#### EXERCISE INSTRUCTIONS:
Each line of the listing below that includes "exact" should be reported.

#### SOURCE DATA:
■ ■ ■ ■ ■
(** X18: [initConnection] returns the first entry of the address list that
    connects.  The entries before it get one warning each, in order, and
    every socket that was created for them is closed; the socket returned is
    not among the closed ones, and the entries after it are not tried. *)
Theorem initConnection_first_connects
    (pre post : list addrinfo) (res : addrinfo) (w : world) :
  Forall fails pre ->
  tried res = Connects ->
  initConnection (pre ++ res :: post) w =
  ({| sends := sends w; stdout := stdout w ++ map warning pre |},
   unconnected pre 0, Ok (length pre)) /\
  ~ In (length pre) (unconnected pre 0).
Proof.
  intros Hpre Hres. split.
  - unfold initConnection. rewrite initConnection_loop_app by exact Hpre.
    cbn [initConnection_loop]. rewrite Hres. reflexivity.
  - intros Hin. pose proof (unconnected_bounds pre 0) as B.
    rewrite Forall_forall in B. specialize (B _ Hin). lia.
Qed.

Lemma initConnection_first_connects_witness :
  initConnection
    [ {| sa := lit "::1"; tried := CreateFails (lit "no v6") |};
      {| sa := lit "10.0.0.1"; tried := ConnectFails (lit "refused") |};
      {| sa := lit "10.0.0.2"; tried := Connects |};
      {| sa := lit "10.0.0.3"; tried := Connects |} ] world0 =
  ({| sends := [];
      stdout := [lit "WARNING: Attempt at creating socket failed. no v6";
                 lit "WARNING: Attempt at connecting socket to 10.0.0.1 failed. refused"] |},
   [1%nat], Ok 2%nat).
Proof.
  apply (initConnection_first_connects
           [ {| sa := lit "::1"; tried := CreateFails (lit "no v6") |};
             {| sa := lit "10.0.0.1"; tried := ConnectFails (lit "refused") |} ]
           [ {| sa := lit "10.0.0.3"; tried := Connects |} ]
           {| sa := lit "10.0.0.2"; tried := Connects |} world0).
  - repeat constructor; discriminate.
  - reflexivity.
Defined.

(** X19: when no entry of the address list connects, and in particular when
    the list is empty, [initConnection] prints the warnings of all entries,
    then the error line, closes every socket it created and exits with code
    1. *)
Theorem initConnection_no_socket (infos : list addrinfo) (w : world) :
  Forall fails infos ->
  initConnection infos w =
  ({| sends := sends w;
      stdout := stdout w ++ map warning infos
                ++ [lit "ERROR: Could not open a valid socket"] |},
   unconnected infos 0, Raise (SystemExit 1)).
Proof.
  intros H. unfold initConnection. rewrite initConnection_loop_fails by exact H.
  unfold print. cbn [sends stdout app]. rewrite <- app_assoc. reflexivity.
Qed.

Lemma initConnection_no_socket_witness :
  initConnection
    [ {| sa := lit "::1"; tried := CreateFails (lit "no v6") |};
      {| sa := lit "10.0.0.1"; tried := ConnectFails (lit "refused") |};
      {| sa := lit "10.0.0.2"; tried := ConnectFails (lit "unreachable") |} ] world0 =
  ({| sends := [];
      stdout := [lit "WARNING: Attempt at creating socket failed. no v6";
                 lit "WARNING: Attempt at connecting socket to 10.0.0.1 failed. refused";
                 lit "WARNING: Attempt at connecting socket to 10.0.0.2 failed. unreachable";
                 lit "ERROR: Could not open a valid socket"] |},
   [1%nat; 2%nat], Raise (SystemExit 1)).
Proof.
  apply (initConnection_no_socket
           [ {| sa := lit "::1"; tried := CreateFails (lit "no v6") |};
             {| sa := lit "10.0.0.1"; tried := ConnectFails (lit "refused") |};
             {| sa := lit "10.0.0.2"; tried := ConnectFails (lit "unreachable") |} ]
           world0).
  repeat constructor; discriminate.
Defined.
■ ■ ■ ■ ■
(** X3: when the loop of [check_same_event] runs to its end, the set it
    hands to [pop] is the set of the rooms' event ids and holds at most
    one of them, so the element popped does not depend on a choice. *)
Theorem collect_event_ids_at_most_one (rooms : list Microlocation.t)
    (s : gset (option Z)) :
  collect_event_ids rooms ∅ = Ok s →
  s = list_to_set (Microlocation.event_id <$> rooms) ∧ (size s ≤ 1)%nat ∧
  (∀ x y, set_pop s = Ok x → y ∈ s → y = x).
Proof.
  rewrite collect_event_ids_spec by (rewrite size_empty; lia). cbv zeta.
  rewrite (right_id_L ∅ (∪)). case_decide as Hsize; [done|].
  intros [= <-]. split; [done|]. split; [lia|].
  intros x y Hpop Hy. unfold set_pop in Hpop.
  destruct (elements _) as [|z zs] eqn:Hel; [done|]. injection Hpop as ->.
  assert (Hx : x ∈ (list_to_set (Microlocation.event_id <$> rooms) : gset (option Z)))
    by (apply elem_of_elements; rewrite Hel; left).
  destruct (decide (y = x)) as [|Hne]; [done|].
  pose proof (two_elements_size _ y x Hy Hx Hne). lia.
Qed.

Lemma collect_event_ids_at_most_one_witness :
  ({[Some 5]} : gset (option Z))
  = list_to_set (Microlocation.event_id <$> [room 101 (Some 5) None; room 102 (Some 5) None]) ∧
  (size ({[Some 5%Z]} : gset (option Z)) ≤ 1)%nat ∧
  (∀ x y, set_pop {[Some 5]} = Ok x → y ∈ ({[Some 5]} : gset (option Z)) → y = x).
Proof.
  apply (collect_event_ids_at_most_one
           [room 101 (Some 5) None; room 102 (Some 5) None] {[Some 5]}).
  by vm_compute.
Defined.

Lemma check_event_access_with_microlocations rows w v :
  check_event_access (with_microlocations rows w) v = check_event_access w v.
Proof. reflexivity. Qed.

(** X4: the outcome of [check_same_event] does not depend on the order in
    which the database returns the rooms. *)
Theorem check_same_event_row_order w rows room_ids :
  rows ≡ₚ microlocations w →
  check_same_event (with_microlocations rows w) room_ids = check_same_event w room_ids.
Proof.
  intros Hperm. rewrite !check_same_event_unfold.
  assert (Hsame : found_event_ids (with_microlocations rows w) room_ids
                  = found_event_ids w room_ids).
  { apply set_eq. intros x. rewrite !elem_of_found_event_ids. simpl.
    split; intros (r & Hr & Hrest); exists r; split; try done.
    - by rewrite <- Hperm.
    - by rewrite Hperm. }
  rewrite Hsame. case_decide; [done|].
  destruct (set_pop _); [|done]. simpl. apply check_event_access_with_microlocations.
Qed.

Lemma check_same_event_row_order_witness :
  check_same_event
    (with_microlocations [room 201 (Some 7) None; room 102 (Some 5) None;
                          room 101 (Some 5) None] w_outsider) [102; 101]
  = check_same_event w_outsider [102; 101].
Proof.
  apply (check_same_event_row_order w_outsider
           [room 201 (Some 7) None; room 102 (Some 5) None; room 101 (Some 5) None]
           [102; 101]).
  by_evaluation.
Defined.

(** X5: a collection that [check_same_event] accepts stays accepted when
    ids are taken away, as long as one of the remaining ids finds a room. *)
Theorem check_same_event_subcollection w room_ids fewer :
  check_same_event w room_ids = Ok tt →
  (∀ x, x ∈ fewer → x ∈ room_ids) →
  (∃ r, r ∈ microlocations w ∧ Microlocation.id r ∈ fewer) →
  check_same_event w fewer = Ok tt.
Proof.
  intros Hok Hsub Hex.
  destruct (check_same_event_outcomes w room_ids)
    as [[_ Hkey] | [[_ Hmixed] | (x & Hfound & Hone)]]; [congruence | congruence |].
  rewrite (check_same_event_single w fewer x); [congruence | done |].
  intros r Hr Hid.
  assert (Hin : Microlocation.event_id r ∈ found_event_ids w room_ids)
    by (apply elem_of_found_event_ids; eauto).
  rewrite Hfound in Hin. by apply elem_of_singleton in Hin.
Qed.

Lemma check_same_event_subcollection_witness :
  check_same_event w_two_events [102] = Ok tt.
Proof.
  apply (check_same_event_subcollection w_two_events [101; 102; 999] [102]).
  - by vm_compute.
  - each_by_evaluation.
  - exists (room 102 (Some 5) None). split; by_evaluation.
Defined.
■ ■ ■ ■ ■
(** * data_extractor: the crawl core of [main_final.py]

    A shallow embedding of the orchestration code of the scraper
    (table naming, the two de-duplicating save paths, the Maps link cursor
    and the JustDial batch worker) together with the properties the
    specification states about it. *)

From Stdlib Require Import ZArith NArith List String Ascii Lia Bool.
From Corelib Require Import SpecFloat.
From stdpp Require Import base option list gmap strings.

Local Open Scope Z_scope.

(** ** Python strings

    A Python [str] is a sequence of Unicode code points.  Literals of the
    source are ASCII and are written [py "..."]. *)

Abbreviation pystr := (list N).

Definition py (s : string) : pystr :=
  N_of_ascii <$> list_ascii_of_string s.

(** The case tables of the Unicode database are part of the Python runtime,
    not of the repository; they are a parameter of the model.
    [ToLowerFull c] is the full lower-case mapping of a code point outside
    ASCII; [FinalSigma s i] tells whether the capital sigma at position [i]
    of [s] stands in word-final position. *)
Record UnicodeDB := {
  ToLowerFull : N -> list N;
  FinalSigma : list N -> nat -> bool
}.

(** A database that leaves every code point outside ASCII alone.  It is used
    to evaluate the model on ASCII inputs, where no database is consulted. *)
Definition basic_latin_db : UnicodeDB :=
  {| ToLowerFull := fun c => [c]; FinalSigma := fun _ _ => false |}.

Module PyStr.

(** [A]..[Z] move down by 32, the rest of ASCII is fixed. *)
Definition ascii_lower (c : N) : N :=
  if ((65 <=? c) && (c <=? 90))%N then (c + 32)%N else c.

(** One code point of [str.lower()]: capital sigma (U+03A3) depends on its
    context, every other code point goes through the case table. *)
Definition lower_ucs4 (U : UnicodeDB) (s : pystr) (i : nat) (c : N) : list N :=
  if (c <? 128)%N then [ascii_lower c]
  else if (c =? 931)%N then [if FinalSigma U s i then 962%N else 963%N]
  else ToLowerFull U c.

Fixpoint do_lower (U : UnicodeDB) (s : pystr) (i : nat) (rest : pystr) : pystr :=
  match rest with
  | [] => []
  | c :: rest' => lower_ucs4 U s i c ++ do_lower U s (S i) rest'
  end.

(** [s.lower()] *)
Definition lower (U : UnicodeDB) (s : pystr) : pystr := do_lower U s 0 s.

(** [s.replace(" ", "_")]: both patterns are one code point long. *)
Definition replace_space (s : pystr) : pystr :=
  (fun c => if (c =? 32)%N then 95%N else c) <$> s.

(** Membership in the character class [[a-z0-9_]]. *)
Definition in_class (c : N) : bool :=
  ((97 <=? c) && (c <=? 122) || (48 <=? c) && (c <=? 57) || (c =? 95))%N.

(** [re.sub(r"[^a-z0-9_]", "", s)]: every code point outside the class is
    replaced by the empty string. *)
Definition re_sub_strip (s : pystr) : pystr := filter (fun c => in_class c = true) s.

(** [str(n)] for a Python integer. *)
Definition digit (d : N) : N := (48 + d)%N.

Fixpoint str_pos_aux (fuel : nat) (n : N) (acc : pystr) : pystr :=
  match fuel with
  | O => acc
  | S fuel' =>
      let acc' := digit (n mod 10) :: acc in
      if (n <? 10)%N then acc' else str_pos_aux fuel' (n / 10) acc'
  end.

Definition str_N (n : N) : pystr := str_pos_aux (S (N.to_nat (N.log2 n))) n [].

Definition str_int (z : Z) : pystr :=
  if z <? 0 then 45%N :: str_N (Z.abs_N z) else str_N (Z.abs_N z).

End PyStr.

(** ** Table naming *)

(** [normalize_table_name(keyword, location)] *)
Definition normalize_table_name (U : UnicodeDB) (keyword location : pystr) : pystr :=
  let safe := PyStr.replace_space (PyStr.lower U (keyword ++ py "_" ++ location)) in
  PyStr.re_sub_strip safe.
■ ■ ■ ■ ■
#### RESPONSE BOX:
  - unfold initConnection. rewrite initConnection_loop_app by exact Hpre.
  intros H. unfold initConnection. rewrite initConnection_loop_fails by exact H.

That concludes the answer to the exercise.